(* ================================================================== *)
(** * Properties on binary64 numbers                                    *)
(* ================================================================== *)

Module DoubleFacts.
Import Double.

(** ** billing-engine: the tolerance *)


(** The tolerance test and the COD test disagree.  A Prepaid shipment of
    0.03 kg in zone A billed 2.2, with its zones and weights in order, is
    flagged: [2.2 - 1.2] is 1.0000000000000002, not [<= 1].  The COD test
    [2.2 > 1.2 + 1] compares 2.2 with 2.2 and fails, no reason is pushed,
    and the overcharge of a Prepaid shipment gets the catch-all label
    "Rate Overcharge", with a difference of 1. *)
Theorem prepaid_overcharge_labelled_rate_overcharge :
  (rowDifference scenario_contract thin_margin_row <=? of_Z 1)%double = false /\
  (TotalBilledAmount thin_margin_row
   >? expectedFreight scenario_contract thin_margin_row + of_Z 1)%double = false /\
  analyzeInvoice [thin_margin_row] scenario_contract =
  {| discrepancies :=
       [ {| awb_number := "X1"; issue_type := "Rate Overcharge";
            billed_amount := dec 22 1; correct_amount := dec 12 1;
            difference := of_Z 1 |} ];
     totalOvercharge := of_Z 1;
     totalRows := 1;
     totalBilled := dec 22 1 |}.
Proof. repeat split; vm_compute; reflexivity. Qed.

(** ** weight-regression: degenerate inputs *)

(** C4 fails on the numbers the code computes with.  On thirty points
    with the same declared weight 0.1 (billed 0.11) the sums are rounded,
    the denominator [n * sumX2 - sumX * sumX] is -1.78e-15 and not 0, and
    [runRegression] returns a record, with slope -1 and R2 0.75, where
    "no result" is due.  On thirty points with the declared weights
    [1e200 * i] the sum of the squares overflows, the denominator is NaN,
    which is not [=== 0], and the record returned has NaN for its slope,
    its intercept and its R2. *)
Theorem runRegression_degenerate_inputs_give_records :
  (denom identical_weights =? of_Z 0)%double = false /\
  runRegression identical_weights =
  Return (Some {| result_provider := "Delhivery"; pointCount := 30;
                  slope := of_Z (-1); intercept := dec 21 2; r2 := dec 75 2;
                  avgOverchargePct := of_Z 10 |}) /\
  runRegression large_weights =
  Return (Some {| result_provider := "Delhivery"; pointCount := 30;
                  slope := NaN; intercept := NaN; r2 := NaN;
                  avgOverchargePct := of_Z (-100) |}).
Proof.
  split; [| split]; vm_compute; reflexivity.
Qed.

(** ** audit-history: the even split *)












(** A discrepancy of 10 with two labels brings 5 to each of its two
    buckets.  The run of the engine on a shipment overbilled by 2.01 under
    two labels brings 2.01 / 2 to each, stored as 1.00499999999999989, and
    each bucket rounds to 1.00. *)
Example dual_label_halves :
  categorizeOvercharge
    [discrepancyOf (mkLabelled "X3" ZoneMismatch [WeightOvercharge]
                      (of_Z 100) (of_Z 90) (of_Z 10))]
  = mkOverchargeByType (of_Z 5) (of_Z 5) (of_Z 0) (of_Z 0) (of_Z 0) (of_Z 0) /\
  discrepancies (analyzeInvoice [two_label_row] scenario_contract)
  = [discrepancyOf (mkLabelled "X1" ZoneMismatch [InvalidCODCharge]
                      (dec 5701 2) (of_Z 55) (dec 201 2))] /\
  categorizeOvercharge (discrepancies (analyzeInvoice [two_label_row] scenario_contract))
  = mkOverchargeByType (of_Z 0) (of_Z 1) (of_Z 0) (of_Z 1) (of_Z 0) (of_Z 0).
Proof. repeat split; vm_compute; reflexivity. Qed.
(** [getBikes(data)]: the array of the document, sorted in place. *)
Definition getBikes (d : data) : J (data * list obj) :=
  λ w, match sort_bikes (bikes d) with
       | Ok sorted => (Ok (set_bikes d sorted, sorted), w)
       | Throw e => (Throw e, w)
       | Pending => (Pending, w)
       end.

Definition logMaintenance (bikeId kind componentId metersAt notes : value) : J unit :=
  data ← loadData;
  eventId ← generateId;
  sorted ← getBikes data;
  match find (λ b, strict_eq (get b "id") bikeId) sorted.2 with
  | None => throw "Bike not found"
  | Some _ =>
      occurredAt ← now_iso;
      let event := literal [("id", eventId);
                            ("bikeId", bikeId);
                            ("componentId", js_or componentId VNull);
                            ("kind", kind);
                            ("occurredAt", occurredAt);
                            ("metersAt", metersAt);
                            ("notes", js_or notes VNull)] in
      addMaintenanceEvent sorted.1 event ;;
      ret tt
  end.

End maintenance.

(** A sort that leaves a single bike where it is. *)
Definition sort_one (l : list obj) : result (list obj) := Ok l.

(** ** Definitions used in the statements about the pagination of the client *)

Section pagination_statements.
Context `{E : env}.

(** The held token stays valid for the next [n] readings of the clock. *)
Definition valid_for (n : nat) (w : world) : Prop :=
  truthy (accessToken (self w)) = true
  ∧ ∃ e, StravaClient.to_number (expiresAt (self w)) = Some e
         ∧ ∀ k, k < n → (clock (ticks w + k) / 1000 < e - 300)%Z.

(** The provider answers the [i]-th request from world [w] on, which asks
    for page [from + i] with the held token, with a 2xx response that
    carries [body]. *)
Definition answers (w : world) (after : value) (from i : nat)
    (body : option (list obj)) : Prop :=
  ∃ response,
    activitiesEndpoint (length (log w) + i) (accessToken (self w)) after VNull
                       perPage (from + i) = Ok response
    ∧ ok response = true
    ∧ json response = body.

(** The requests for pages [from], [from + 1], ... ([n] of them) as the
    client sends them. *)
Definition bearer_fetches (bearer after : value) (from n : nat) : list request :=
  (λ page, ReqActivities bearer after VNull perPage page) <$> seq from n.

End pagination_statements.

(** The environment of the examples with a provider that has the three
    pages of [three_pages], for whoever presents the access token A1. *)
Definition paged_remote : env := {|
  clock := clock (env := offline);
  randomUUID := randomUUID (env := offline);
  toISOString := toISOString (env := offline);
  Date_parse := Date_parse (env := offline);
  StringToNumber := StringToNumber (env := offline);
  JSON_stringify := JSON_stringify (env := offline);
  tokenEndpoint := tokenEndpoint (env := offline);
  athleteEndpoint := athleteEndpoint (env := offline);
  activitiesEndpoint := λ _ bearer _ _ _ page,
    if decide (bearer = VStr "A1") then
      match three_pages page with
      | Ok body => Ok (Response 200 "" body)
      | Throw e => Throw e
      | Pending => Pending
      end
    else Ok (Response 401 "Unauthorized" None);
  credentials := credentials (env := offline);
  openPort := openPort (env := offline);
  browser := browser (env := offline);
|}.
________________
→ Exercise: Faithfully transcribe the whole of the data.

→ Exercise solution:
(* ================================================================== *)
(** * Properties on binary64 numbers                                    *)
(* ================================================================== *)

Module DoubleFacts.
Import Double.

(** ** billing-engine: the tolerance *)


(** The tolerance test and the COD test disagree.  A Prepaid shipment of
    0.03 kg in zone A billed 2.2, with its zones and weights in order, is
    flagged: [2.2 - 1.2] is 1.0000000000000002, not [<= 1].  The COD test
    [2.2 > 1.2 + 1] compares 2.2 with 2.2 and fails, no reason is pushed,
    and the overcharge of a Prepaid shipment gets the catch-all label
    "Rate Overcharge", with a difference of 1. *)
Theorem prepaid_overcharge_labelled_rate_overcharge :
  (rowDifference scenario_contract thin_margin_row <=? of_Z 1)%double = false /\
  (TotalBilledAmount thin_margin_row
   >? expectedFreight scenario_contract thin_margin_row + of_Z 1)%double = false /\
  analyzeInvoice [thin_margin_row] scenario_contract =
  {| discrepancies :=
       [ {| awb_number := "X1"; issue_type := "Rate Overcharge";
            billed_amount := dec 22 1; correct_amount := dec 12 1;
            difference := of_Z 1 |} ];
     totalOvercharge := of_Z 1;
     totalRows := 1;
     totalBilled := dec 22 1 |}.
Proof. repeat split; vm_compute; reflexivity. Qed.

(** ** weight-regression: degenerate inputs *)

(** C4 fails on the numbers the code computes with.  On thirty points
    with the same declared weight 0.1 (billed 0.11) the sums are rounded,
    the denominator [n * sumX2 - sumX * sumX] is -1.78e-15 and not 0, and
    [runRegression] returns a record, with slope -1 and R2 0.75, where
    "no result" is due.  On thirty points with the declared weights
    [1e200 * i] the sum of the squares overflows, the denominator is NaN,
    which is not [=== 0], and the record returned has NaN for its slope,
    its intercept and its R2. *)
Theorem runRegression_degenerate_inputs_give_records :
  (denom identical_weights =? of_Z 0)%double = false /\
  runRegression identical_weights =
  Return (Some {| result_provider := "Delhivery"; pointCount := 30;
                  slope := of_Z (-1); intercept := dec 21 2; r2 := dec 75 2;
                  avgOverchargePct := of_Z 10 |}) /\
  runRegression large_weights =
  Return (Some {| result_provider := "Delhivery"; pointCount := 30;
                  slope := NaN; intercept := NaN; r2 := NaN;
                  avgOverchargePct := of_Z (-100) |}).
Proof.
  split; [| split]; vm_compute; reflexivity.
Qed.

(** ** audit-history: the even split *)












(** A discrepancy of 10 with two labels brings 5 to each of its two
    buckets.  The run of the engine on a shipment overbilled by 2.01 under
    two labels brings 2.01 / 2 to each, stored as 1.00499999999999989, and
    each bucket rounds to 1.00. *)
Example dual_label_halves :
  categorizeOvercharge
    [discrepancyOf (mkLabelled "X3" ZoneMismatch [WeightOvercharge]
                      (of_Z 100) (of_Z 90) (of_Z 10))]
  = mkOverchargeByType (of_Z 5) (of_Z 5) (of_Z 0) (of_Z 0) (of_Z 0) (of_Z 0) /\
  discrepancies (analyzeInvoice [two_label_row] scenario_contract)
  = [discrepancyOf (mkLabelled "X1" ZoneMismatch [InvalidCODCharge]
                      (dec 5701 2) (of_Z 55) (dec 201 2))] /\
  categorizeOvercharge (discrepancies (analyzeInvoice [two_label_row] scenario_contract))
  = mkOverchargeByType (of_Z 0) (of_Z 1) (of_Z 0) (of_Z 1) (of_Z 0) (of_Z 0).
Proof. repeat split; vm_compute; reflexivity. Qed.
(** [getBikes(data)]: the array of the document, sorted in place. *)
Definition getBikes (d : data) : J (data * list obj) :=
  λ w, match sort_bikes (bikes d) with
       | Ok sorted => (Ok (set_bikes d sorted, sorted), w)
       | Throw e => (Throw e, w)
       | Pending => (Pending, w)
       end.

Definition logMaintenance (bikeId kind componentId metersAt notes : value) : J unit :=
  data ← loadData;
  eventId ← generateId;
  sorted ← getBikes data;
  match find (λ b, strict_eq (get b "id") bikeId) sorted.2 with
  | None => throw "Bike not found"
  | Some _ =>
      occurredAt ← now_iso;
      let event := literal [("id", eventId);
                            ("bikeId", bikeId);
                            ("componentId", js_or componentId VNull);
                            ("kind", kind);
                            ("occurredAt", occurredAt);
                            ("metersAt", metersAt);
                            ("notes", js_or notes VNull)] in
      addMaintenanceEvent sorted.1 event ;;
      ret tt
  end.

End maintenance.

(** A sort that leaves a single bike where it is. *)
Definition sort_one (l : list obj) : result (list obj) := Ok l.

(** ** Definitions used in the statements about the pagination of the client *)

Section pagination_statements.
Context `{E : env}.

(** The held token stays valid for the next [n] readings of the clock. *)
Definition valid_for (n : nat) (w : world) : Prop :=
  truthy (accessToken (self w)) = true
  ∧ ∃ e, StravaClient.to_number (expiresAt (self w)) = Some e
         ∧ ∀ k, k < n → (clock (ticks w + k) / 1000 < e - 300)%Z.

(** The provider answers the [i]-th request from world [w] on, which asks
    for page [from + i] with the held token, with a 2xx response that
    carries [body]. *)
Definition answers (w : world) (after : value) (from i : nat)
    (body : option (list obj)) : Prop :=
  ∃ response,
    activitiesEndpoint (length (log w) + i) (accessToken (self w)) after VNull
                       perPage (from + i) = Ok response
    ∧ ok response = true
    ∧ json response = body.

(** The requests for pages [from], [from + 1], ... ([n] of them) as the
    client sends them. *)
Definition bearer_fetches (bearer after : value) (from n : nat) : list request :=
  (λ page, ReqActivities bearer after VNull perPage page) <$> seq from n.

End pagination_statements.

(** The environment of the examples with a provider that has the three
    pages of [three_pages], for whoever presents the access token A1. *)
Definition paged_remote : env := {|
  clock := clock (env := offline);
  randomUUID := randomUUID (env := offline);
  toISOString := toISOString (env := offline);
  Date_parse := Date_parse (env := offline);
  StringToNumber := StringToNumber (env := offline);
  JSON_stringify := JSON_stringify (env := offline);
  tokenEndpoint := tokenEndpoint (env := offline);
  athleteEndpoint := athleteEndpoint (env := offline);
  activitiesEndpoint := λ _ bearer _ _ _ page,
    if decide (bearer = VStr "A1") then
      match three_pages page with
      | Ok body => Ok (Response 200 "" body)
      | Throw e => Throw e
      | Pending => Pending
      end
    else Ok (Response 401 "Unauthorized" None);
  credentials := credentials (env := offline);
  openPort := openPort (env := offline);
  browser := browser (env := offline);
|}.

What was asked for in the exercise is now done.